* [What you should do]:
Copy the entries exactly, through the "health requests, database" line.

════════

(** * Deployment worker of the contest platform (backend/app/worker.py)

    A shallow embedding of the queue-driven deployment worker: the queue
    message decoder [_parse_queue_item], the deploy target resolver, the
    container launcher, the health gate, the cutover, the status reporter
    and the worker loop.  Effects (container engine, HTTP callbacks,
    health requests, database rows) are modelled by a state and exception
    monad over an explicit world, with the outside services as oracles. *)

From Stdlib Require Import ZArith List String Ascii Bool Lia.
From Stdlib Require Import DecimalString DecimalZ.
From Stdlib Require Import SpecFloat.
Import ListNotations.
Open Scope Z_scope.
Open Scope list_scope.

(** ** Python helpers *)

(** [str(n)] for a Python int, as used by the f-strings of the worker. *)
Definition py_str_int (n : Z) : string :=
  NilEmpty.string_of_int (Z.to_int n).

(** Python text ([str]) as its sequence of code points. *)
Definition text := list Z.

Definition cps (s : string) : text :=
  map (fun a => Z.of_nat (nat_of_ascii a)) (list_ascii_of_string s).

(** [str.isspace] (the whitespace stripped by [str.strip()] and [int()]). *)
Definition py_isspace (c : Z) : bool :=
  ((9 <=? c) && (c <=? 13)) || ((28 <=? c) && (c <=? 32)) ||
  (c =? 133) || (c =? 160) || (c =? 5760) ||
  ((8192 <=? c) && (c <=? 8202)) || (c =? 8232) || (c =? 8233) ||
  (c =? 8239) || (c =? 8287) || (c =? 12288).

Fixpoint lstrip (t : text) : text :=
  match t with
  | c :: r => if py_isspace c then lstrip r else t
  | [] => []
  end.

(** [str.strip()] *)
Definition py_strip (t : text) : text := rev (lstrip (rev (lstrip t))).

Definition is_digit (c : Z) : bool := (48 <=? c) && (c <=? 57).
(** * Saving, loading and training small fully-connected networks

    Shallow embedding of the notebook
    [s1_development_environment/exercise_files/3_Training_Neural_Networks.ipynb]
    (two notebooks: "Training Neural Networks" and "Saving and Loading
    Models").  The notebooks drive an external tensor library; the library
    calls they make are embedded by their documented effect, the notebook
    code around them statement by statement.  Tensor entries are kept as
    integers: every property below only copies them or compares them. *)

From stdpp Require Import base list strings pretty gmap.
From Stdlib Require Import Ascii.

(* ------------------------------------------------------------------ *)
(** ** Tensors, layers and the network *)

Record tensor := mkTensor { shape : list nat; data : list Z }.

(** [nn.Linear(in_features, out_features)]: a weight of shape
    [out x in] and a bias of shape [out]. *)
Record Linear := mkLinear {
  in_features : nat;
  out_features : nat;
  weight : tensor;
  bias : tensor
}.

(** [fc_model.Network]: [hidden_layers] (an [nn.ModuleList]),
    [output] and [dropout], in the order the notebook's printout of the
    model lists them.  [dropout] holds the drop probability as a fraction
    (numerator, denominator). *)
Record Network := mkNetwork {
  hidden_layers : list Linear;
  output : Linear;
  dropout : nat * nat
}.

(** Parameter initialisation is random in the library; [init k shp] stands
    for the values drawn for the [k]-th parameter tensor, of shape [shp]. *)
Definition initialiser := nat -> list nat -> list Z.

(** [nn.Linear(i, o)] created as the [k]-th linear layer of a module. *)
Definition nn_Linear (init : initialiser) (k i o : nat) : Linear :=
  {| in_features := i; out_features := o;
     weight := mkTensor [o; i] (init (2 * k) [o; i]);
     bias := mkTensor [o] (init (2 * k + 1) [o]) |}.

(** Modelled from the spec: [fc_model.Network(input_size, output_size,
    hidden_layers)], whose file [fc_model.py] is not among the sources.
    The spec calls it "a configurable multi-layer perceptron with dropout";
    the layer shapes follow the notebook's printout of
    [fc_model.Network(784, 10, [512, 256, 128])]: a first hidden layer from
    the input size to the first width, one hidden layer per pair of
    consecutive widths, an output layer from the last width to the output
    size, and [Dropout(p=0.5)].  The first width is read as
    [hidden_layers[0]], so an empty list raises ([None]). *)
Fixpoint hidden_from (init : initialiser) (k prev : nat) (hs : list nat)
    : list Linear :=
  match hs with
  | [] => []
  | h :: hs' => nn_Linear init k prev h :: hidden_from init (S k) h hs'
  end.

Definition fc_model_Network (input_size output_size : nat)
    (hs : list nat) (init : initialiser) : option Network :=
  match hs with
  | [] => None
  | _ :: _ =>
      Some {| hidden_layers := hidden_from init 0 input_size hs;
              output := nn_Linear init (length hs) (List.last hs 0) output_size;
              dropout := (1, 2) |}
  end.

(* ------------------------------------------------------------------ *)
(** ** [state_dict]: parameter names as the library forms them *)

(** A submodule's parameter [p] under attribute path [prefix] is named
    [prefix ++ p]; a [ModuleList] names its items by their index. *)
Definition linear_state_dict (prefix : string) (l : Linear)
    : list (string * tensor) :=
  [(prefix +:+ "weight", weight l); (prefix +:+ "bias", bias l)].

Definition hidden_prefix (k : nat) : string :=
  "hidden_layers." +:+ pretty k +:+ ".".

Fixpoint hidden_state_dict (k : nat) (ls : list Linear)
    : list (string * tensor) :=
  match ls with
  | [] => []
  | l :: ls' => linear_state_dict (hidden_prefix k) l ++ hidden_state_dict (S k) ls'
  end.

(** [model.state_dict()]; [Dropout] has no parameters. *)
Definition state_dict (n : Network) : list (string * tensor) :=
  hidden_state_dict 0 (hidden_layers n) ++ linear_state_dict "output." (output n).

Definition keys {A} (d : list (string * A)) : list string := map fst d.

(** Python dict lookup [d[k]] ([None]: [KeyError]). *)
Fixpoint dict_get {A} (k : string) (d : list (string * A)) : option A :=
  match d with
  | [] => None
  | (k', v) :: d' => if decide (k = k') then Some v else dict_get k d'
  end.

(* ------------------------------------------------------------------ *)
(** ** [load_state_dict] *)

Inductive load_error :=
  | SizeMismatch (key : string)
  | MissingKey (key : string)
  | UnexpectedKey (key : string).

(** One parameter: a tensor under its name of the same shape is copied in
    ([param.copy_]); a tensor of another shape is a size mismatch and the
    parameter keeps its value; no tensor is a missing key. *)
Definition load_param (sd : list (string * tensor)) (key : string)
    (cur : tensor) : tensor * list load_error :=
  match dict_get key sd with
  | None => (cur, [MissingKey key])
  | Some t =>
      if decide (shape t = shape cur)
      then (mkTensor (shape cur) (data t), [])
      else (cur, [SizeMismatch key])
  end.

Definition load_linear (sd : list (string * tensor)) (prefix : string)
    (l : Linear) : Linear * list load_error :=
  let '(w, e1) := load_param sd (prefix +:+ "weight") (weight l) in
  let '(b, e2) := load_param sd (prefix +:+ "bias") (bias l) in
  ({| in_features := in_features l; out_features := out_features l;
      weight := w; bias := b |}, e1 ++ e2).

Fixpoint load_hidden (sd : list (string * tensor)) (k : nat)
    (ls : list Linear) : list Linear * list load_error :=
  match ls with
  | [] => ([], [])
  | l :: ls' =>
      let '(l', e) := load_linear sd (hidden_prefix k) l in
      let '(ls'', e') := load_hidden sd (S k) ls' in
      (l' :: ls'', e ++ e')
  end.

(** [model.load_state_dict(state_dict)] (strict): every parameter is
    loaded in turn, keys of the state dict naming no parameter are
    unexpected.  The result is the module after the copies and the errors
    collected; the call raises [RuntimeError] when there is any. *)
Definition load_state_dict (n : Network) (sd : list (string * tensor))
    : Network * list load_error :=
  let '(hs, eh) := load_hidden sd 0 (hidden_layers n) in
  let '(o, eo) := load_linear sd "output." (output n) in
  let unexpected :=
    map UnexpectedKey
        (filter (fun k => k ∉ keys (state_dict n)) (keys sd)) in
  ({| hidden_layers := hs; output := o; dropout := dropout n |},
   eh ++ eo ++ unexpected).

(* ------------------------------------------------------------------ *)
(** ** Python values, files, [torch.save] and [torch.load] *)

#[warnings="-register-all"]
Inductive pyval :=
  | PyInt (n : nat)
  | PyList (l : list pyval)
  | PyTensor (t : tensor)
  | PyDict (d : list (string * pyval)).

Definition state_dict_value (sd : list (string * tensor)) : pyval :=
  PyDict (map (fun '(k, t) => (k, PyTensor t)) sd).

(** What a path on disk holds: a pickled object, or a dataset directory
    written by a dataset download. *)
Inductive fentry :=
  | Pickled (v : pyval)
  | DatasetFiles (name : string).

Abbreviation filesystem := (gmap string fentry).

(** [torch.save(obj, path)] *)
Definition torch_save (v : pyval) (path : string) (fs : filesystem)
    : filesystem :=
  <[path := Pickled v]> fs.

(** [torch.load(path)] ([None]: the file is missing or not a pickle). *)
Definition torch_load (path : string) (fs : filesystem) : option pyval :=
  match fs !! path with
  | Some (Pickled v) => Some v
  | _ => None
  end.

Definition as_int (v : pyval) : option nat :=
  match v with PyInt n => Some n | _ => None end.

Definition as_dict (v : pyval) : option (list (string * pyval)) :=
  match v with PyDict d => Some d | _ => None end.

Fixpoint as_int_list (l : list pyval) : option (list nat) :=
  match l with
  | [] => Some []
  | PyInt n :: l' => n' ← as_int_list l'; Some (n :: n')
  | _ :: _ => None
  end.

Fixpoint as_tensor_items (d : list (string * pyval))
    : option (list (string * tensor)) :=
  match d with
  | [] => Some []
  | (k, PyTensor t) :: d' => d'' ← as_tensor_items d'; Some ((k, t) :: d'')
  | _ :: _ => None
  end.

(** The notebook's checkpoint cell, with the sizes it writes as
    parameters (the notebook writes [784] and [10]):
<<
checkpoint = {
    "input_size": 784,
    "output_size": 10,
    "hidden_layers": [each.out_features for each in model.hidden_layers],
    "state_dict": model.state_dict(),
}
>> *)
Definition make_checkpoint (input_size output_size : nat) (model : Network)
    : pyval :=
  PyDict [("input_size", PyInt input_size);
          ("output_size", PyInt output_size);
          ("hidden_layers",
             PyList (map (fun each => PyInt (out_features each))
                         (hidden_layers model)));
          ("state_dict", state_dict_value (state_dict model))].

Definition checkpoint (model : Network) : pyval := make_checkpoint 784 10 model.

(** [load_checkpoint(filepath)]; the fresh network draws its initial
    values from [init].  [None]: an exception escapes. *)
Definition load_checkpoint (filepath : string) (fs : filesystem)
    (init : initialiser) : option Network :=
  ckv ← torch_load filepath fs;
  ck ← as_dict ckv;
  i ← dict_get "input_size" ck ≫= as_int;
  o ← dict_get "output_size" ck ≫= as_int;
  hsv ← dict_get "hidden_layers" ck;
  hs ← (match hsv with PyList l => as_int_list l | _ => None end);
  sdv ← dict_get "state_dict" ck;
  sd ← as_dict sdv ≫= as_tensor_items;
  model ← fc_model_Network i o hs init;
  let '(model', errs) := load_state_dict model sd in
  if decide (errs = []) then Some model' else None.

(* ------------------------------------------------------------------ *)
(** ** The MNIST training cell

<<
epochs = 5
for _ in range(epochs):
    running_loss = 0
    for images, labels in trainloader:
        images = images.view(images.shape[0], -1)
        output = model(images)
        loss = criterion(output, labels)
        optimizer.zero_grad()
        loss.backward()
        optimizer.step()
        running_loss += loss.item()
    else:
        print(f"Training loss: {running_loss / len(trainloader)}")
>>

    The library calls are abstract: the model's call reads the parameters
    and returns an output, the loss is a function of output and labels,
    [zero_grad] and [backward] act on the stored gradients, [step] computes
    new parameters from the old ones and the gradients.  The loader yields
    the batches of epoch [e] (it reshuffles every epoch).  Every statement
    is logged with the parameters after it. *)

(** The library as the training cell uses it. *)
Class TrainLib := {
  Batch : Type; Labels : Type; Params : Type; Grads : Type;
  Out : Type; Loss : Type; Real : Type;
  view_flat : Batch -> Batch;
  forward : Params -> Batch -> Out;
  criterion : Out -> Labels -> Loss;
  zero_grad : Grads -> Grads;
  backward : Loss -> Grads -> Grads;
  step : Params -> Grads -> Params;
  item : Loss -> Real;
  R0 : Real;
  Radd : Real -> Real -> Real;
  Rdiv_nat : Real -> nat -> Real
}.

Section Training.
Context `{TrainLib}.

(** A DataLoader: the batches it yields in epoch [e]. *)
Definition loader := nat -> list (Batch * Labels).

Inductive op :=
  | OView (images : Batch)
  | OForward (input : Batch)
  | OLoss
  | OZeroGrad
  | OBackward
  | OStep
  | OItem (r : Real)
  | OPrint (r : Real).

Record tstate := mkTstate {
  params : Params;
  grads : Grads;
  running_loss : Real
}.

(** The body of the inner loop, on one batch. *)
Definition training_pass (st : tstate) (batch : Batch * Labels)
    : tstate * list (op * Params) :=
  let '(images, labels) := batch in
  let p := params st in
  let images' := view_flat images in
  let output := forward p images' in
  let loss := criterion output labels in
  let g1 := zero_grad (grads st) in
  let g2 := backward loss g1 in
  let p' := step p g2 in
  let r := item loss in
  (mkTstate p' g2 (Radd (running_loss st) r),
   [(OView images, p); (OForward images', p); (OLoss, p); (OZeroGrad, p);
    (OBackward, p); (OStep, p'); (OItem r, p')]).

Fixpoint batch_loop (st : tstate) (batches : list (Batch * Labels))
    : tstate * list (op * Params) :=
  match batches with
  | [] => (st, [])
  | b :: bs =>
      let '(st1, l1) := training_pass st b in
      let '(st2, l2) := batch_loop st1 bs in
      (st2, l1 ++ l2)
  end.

════════

* [Exercise solution]:
(** * Deployment worker of the contest platform (backend/app/worker.py)

    A shallow embedding of the queue-driven deployment worker: the queue
    message decoder [_parse_queue_item], the deploy target resolver, the
    container launcher, the health gate, the cutover, the status reporter
    and the worker loop.  Effects (container engine, HTTP callbacks,
    health requests, database rows) are modelled by a state and exception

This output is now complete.